Thursday, April 23, 2009

No Other Entity

"There is no other entity on the planet that is Google," - Bob Huggins, the founder of Paper of Record

I know, I KNOW information is a commodity and that people who work to create it or organize it or make it accessible should be able to get paid for that. I realize that sort of work is the sort of thing that I, personally, and hoping to get paid a fair salary to do. So why does this article from Inside Higher Ed about Google shutting down access to a database that they paid for, fair and square, give me the willies? I can’t even really say. As I was reading it, I was self-talking myself through it -- mentally nodding and affirming – and I did fine until the end line that I quoted above. I think it’s scary to me to consider how much I rely on Google, and the greater Google Digital Empire they are building/acquiring. Empire-building makes me uncomfortable, even if everything goes OK; you are reading this on a Google product, even. The fact that this acquisition resulted in a loss of access to information that is essential to our neighbor, Mexico, well it just seems really un-neighborly to me, at least.
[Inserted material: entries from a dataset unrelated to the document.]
(** * GPX File Merger: a shallow embedding of [merge_gpx.py]

    The development follows the layout of the program:

    - [Datetime]: the part of Python's [datetime] the merger relies on
      (field checks, ordinals, comparison of naive and aware values);
    - [ET]: the part of [xml.etree.ElementTree] the merger relies on
      (elements with object identity, [find], [findall], serialisation of
      start tags and namespace declarations, parsing of markup);
    - [GPXMerger]: the class of [merge_gpx.py], method by method, in a small
      state-and-exception monad, and [main];
    - the properties of the merger. *)

From Stdlib Require Import ZArith Lia Bool Ascii String List DecimalString.
From stdpp Require Import base option list strings gmap sorting.

Local Open Scope Z_scope.

(** ** Python's [datetime], as far as the merger uses it *)

Module Datetime.

(** [_DAYS_IN_MONTH] and [_DAYS_BEFORE_MONTH]; index 0 is a placeholder. *)
Definition _DAYS_IN_MONTH : list Z :=
  [-1; 31; 28; 31; 30; 31; 30; 31; 31; 30; 31; 30; 31].

Definition _DAYS_BEFORE_MONTH : list Z :=
  [-1; 0; 31; 59; 90; 120; 151; 181; 212; 243; 273; 304; 334].

Definition _is_leap (year : Z) : bool :=
  (year mod 4 =? 0) && (negb (year mod 100 =? 0) || (year mod 400 =? 0)).

Definition _days_before_year (year : Z) : Z :=
  let y := year - 1 in y * 365 + y / 4 - y / 100 + y / 400.

Definition _days_in_month (year month : Z) : Z :=
  if (month =? 2) && _is_leap year then 29
  else nth (Z.to_nat month) _DAYS_IN_MONTH (-1).

Definition _days_before_month (year month : Z) : Z :=
  nth (Z.to_nat month) _DAYS_BEFORE_MONTH (-1)
  + (if (2 <? month) && _is_leap year then 1 else 0).

Definition _ymd2ord (year month day : Z) : Z :=
  _days_before_year year + _days_before_month year month + day.

Definition MINYEAR : Z := 1.
Definition MAXYEAR : Z := 9999.

(** The range checks of the constructor; [false] stands for [ValueError]. *)
Definition _check_date_fields (year month day : Z) : bool :=
  (MINYEAR <=? year) && (year <=? MAXYEAR)
  && (1 <=? month) && (month <=? 12)
  && (1 <=? day) && (day <=? _days_in_month year month).

Definition _check_time_fields (hour minute second microsecond : Z) : bool :=
  (0 <=? hour) && (hour <=? 23)
  && (0 <=? minute) && (minute <=? 59)
  && (0 <=? second) && (second <=? 59)
  && (0 <=? microsecond) && (microsecond <=? 999999).

(** A [timezone] is given by its offset from UTC, here in microseconds; the
    constructor accepts offsets strictly between minus and plus 24 hours. *)
Definition _check_utc_offset (tz : option Z) : bool :=
  match tz with
  | None => true
  | Some off => (-86400000000 <? off) && (off <? 86400000000)
  end.
(** * ServiceNow incident notes generator: extraction and rendering

    A shallow embedding of [ServiceNowNoteGenerator.tsx]: the field extractor
    [parseInput], the template renderer [buildFrenchTemplates] and the two
    text transforms [simpleTranslate] and [libreTranslate].

    JavaScript strings are sequences of UTF-16 code units; they are modelled
    as [list N].  Regular expressions are kept as the pattern text the source
    writes, parsed into a syntax tree and run by a backtracking matcher that
    returns its successes in priority order. *)

From Stdlib Require Import List NArith Ascii String Bool Arith Lia.
From Stdlib Require Import DecimalString.
From Stdlib Require DecimalNat DecimalFacts.

Set Warnings "-register-all".

Import ListNotations.

Local Open Scope N_scope.

(** ** JavaScript strings *)

Definition jsstring := list N.

Fixpoint bytes_of (s : string) : list N :=
  match s with
  | EmptyString => []
  | String a t => N_of_ascii a :: bytes_of t
  end.

(** Source literals are UTF-8 text; [utf16] turns the bytes into the UTF-16
    code units a JavaScript engine holds for the same literal. *)
Fixpoint utf16 (bs : list N) : jsstring :=
  match bs with
  | [] => []
  | b0 :: t =>
    if b0 <? 0x80 then b0 :: utf16 t
    else if b0 <? 0xE0 then
      match t with
      | b1 :: t1 => ((b0 mod 32) * 64 + b1 mod 64) :: utf16 t1
      | _ => []
      end
    else if b0 <? 0xF0 then
      match t with
      | b1 :: b2 :: t2 =>
        ((b0 mod 16) * 4096 + (b1 mod 64) * 64 + b2 mod 64) :: utf16 t2
      | _ => []
      end
    else
      match t with
      | b1 :: b2 :: b3 :: t3 =>
        let cp := (b0 mod 8) * 262144 + (b1 mod 64) * 4096
                  + (b2 mod 64) * 64 + b3 mod 64 in
        let v := cp - 0x10000 in
        (0xD800 + v / 1024) :: (0xDC00 + v mod 1024) :: utf16 t3
      | _ => []
      end
  end.

Definition js (s : string) : jsstring := utf16 (bytes_of s).

Definition NL : N := 10.

(** [WhiteSpace] and [LineTerminator] of ECMAScript: what [\s] matches and
    what [String.prototype.trim] strips. *)
Definition is_space (c : N) : bool :=
  (c =? 9) || (c =? 10) || (c =? 11) || (c =? 12) || (c =? 13) || (c =? 32)
  || (c =? 0xA0) || (c =? 0x1680) || ((0x2000 <=? c) && (c <=? 0x200A))
  || (c =? 0x2028) || (c =? 0x2029) || (c =? 0x202F) || (c =? 0x205F)
  || (c =? 0x3000) || (c =? 0xFEFF).

Definition is_digit (c : N) : bool := (48 <=? c) && (c <=? 57).

Definition is_upper (c : N) : bool := (65 <=? c) && (c <=? 90).
Definition is_lower (c : N) : bool := (97 <=? c) && (c <=? 122).

(** [\w]: ASCII letters, digits and underscore. *)
Definition is_word (c : N) : bool :=
  is_upper c || is_lower c || is_digit c || (c =? 95).
(** A scroll that has nothing left. *)
Definition dry_scroll (b : list hit * Z) (sid : string)
  : page * (list hit * Z) :=
  ({| scroll_id := sid; hits := []; total := 0 |}, b).

Lemma other_type_writes_nothing_witness :
  [doc 1] <> [] /\ "txt" <> "json" /\ "txt" <> "csv" /\
  write_to_file
    (set_file_type (set_filename init "idx_2026-01-01_00-00-00.txt") "txt")
    {["idx_2026-01-01_00-00-00.txt" := EmptyString]} five_docs =
  (set_file_type (set_filename init "idx_2026-01-01_00-00-00.txt") "txt",
   {["idx_2026-01-01_00-00-00.txt" := EmptyString]}, Ret tt).
Proof.
  assert (H1 : [doc 1] <> []) by discriminate.
  assert (H2 : "txt" <> "json") by discriminate.
  assert (H3 : "txt" <> "csv") by discriminate.
  split; [exact H1|]. split; [exact H2|]. split; [exact H3|].
  exact (proj2 (other_type_writes_nothing init ∅ "idx" "2026-01-01_00-00-00"
                  "txt" [doc 1] five_docs H1 H2 H3)).
Defined.

Lemma write_to_file_appends_witness :
  "old.json" <> "idx.json" /\
  snd (fst (write_to_file json_object
              {["idx.json" := "{}"; "old.json" := "x"]} five_docs))
    !! "old.json" = Some "x" /\
  exists suffix,
    snd (fst (write_to_file json_object
                {["idx.json" := "{}"; "old.json" := "x"]} five_docs))
      !! "idx.json" = Some ("{}" +:+ suffix).
Proof.
  assert (Hne : "old.json" <> "idx.json") by discriminate.
  split; [exact Hne|].
  destruct (write_to_file_appends json_object
              {["idx.json" := "{}"; "old.json" := "x"]} five_docs)
    as (_ & _ & Hother & Hprefix).
  split.
  - rewrite (Hother "old.json" Hne). reflexivity.
  - exact (Hprefix "{}" eq_refl).
Defined.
I think it was Gretchen who talked, one night in class, about how Google isn’t this plucky little underdog anymore, though people (including me, sometimes) forget that they aren’t. They seem fairly benevolent most of the time, but they are undeniably powerful, and they have a huge financial interest in what they do. Power + the potential for gain = trouble for regular folks, most of the time. Libraries are so important because they can protect information, somewhat, from a system of financial interests.

Thursday, April 2, 2009

Another Big Brother

This story about counter-terrorism measures in the UK makes my stomach hurt, and not just because I’m a mother. Could you imagine being a school media specialist in a community with a program like this one? In the name of fighting terrorism (everyone knows it’s the new communism), children are turned over to the feds by their teachers and school administrators. When my brother was a teenager, my mom had to go talk to the guidance counselor at his school because he was drawing skulls on his notebooks. The counselor didn’t recognize that skulls and such were part of the skater culture with which my brother identified, but thought that the skulls meant that he was suicidal. If he was a kid in England today, would his teacher have skipped his mother and gone straight to the police? I’m not sure that I have the words to say how wrong this feels to me. School is supposed to be a place where children can learn and explore. The UK’s current wave of anti-terrorism measures include encouraging people to go through their neighbor’s garbage, ratting on people for looking for too long at the security cameras that are set up at bus stops and the like, and now turning in children who have aroused the hair-triggered suspicion of some under-trained, over-empowered person. There is no reason to think that this couldn’t happen here. National Security Letters to libraries and wiretaps on citizen’s phones are considered perfectly legitimate security measures. It’s only a very short leap to the kind of campaign being waged across the Atlantic.